EXERCISE REQUIREMENTS:
Search the material for lines containing the word "else", and copy each one.
**** ENTRIES SUPPLIED
(** C1.  For rule and anomaly scores in [0,100] and any feature vector,
    in the arithmetic the program runs in: the Hybrid Combiner returns
    round(min(0.60*r + 0.40*m, 100), 2), raised to at least 80 when the
    blacklist flag is set and to at least 60 when the IP-literal flag is
    set; the result lies in [0,100]; and the tier is Safe iff the final
    score is below 40, Suspicious iff it is in [40,70), High Risk iff it is
    at least 70. *)
Theorem hybrid_combiner_spec (r m : F64.number) (fv : list (string * Z)) :
  F64.leb (F64.of_int 0) r = true -> F64.leb r (F64.of_int 100) = true ->
  F64.leb (F64.of_int 0) m = true -> F64.leb m (F64.of_int 100) = true ->
  let res := F64.compute_hybrid_risk_score r m fv in
  let blended :=
    F64.round
      (F64.min (F64.add (F64.mul F64.RULE_WEIGHT r) (F64.mul F64.ML_WEIGHT m))
         (F64.of_int 100)) 2 in
  let blacklisted := int_truthy (dict_get fv "is_blacklisted" 0) in
  let ip_literal := int_truthy (dict_get fv "has_ip_in_url" 0) in
  let risk := F64.risk_score res in
  risk = F64.raised_to ip_literal (F64.PyFloat 60)
           (F64.raised_to blacklisted (F64.PyFloat 80) blended) /\
  (blacklisted = true -> F64.leb (F64.of_int 80) risk = true) /\
  (ip_literal = true -> F64.leb (F64.of_int 60) risk = true) /\
  (F64.leb (F64.of_int 0) risk = true /\
   F64.leb risk (F64.of_int 100) = true) /\
  (F64.threat_level res = "Safe" <-> F64.ltb risk (F64.of_int 40) = true) /\
  (F64.threat_level res = "Suspicious"
     <-> F64.leb (F64.of_int 40) risk = true /\
         F64.ltb risk (F64.of_int 70) = true) /\
  (F64.threat_level res = "High Risk"
     <-> F64.leb (F64.of_int 70) risk = true).
Proof.
  intros R0 R1 M0 M1 res blended blacklisted ip_literal risk.
  assert (Ur : F64.in_unit (F64.float_of r) = true).
  { unfold F64.in_unit. apply andb_true_iff. split; assumption. }
  assert (Um : F64.in_unit (F64.float_of m) = true).
  { unfold F64.in_unit. apply andb_true_iff. split; assumption. }
  assert (Ub : F64.in_unit (F64.float_of blended) = true).
  { apply round_unit. eapply below_weaken; [apply weighted_below; assumption|].
    vm_compute. discriminate. }
  assert (E : risk = F64.raised_to ip_literal (F64.PyFloat 60)
                       (F64.raised_to blacklisted (F64.PyFloat 80) blended))
    by reflexivity.
  destruct (raised_to_unit blacklisted 80 blended eq_refl Ub)
    as (U1 & L1 & G1).
  set (h1 := F64.raised_to blacklisted (F64.PyFloat 80) blended) in *.
  destruct (raised_to_unit ip_literal 60 h1 eq_refl U1) as (U2 & L2 & G2).
  rewrite <- E in U2, L2, G2.
  destruct (in_unit_value _ U2) as (F & V0 & V100).
  destruct value_consts as (V80 & V60 & V70 & V40).
  set (v := F64.value (F64.float_of risk)) in *.
  assert (T : F64.threat_level res
              = if PrimFloat.leb 70 (F64.float_of risk) then "High Risk"
                else if PrimFloat.leb 40 (F64.float_of risk) then "Suspicious"
                else "Safe") by reflexivity.
  assert (C70 : PrimFloat.leb 70 (F64.float_of risk) = true <-> (70 <= v)%Q).
  { rewrite <- V70. apply leb_value; [reflexivity|exact F]. }
  assert (C40 : PrimFloat.leb 40 (F64.float_of risk) = true <-> (40 <= v)%Q).
  { rewrite <- V40. apply leb_value; [reflexivity|exact F]. }
  assert (L40 : PrimFloat.ltb (F64.float_of risk) 40 = true <-> (v < 40)%Q).
  { rewrite <- V40. apply ltb_value; [exact F|reflexivity]. }
  assert (L70 : PrimFloat.ltb (F64.float_of risk) 70 = true <-> (v < 70)%Q).
  { rewrite <- V70. apply ltb_value; [exact F|reflexivity]. }
  split; [exact E|].
  split; [|split; [|split; [|split; [|split]]]].
  - intros Hb. unfold F64.leb. cbn [F64.float_of F64.of_int].
    change (F64.of_Z 80 false) with 80%float.
    apply leb_value; [reflexivity|exact F|]. fold v.
    specialize (G1 Hb). lra.
  - intros Hi. unfold F64.leb. cbn [F64.float_of F64.of_int].
    change (F64.of_Z 60 false) with 60%float.
    apply leb_value; [reflexivity|exact F|]. fold v.
    specialize (G2 Hi). lra.
  - unfold F64.in_unit in U2. apply andb_true_iff in U2 as [A B].
    split; assumption.
  - unfold F64.ltb. cbn [F64.float_of F64.of_int].
    change (F64.of_Z 40 false) with 40%float. rewrite T.
    apply decided in C70, C40, L40.
    destruct (PrimFloat.leb 70 (F64.float_of risk)),
      (PrimFloat.leb 40 (F64.float_of risk)),
      (PrimFloat.ltb (F64.float_of risk) 40);
      split; intros H; try discriminate; try reflexivity; exfalso; lra.
  - unfold F64.ltb, F64.leb. cbn [F64.float_of F64.of_int].
    change (F64.of_Z 40 false) with 40%float.
    change (F64.of_Z 70 false) with 70%float. rewrite T.
    apply decided in C70, C40, L70.
    destruct (PrimFloat.leb 70 (F64.float_of risk)),
      (PrimFloat.leb 40 (F64.float_of risk)),
      (PrimFloat.ltb (F64.float_of risk) 70);
      split; intros H; try discriminate; try reflexivity;
      try (split; reflexivity); try (destruct H; discriminate);
      exfalso; lra.
  - unfold F64.leb. cbn [F64.float_of F64.of_int].
    change (F64.of_Z 70 false) with 70%float. rewrite T.
    destruct (PrimFloat.leb 70 (F64.float_of risk)),
      (PrimFloat.leb 40 (F64.float_of risk));
      split; intros H; try discriminate; reflexivity.
Qed.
********
YOUR RESPONSE:
                else if PrimFloat.leb 40 (F64.float_of risk) then "Suspicious"
                else "Safe") by reflexivity.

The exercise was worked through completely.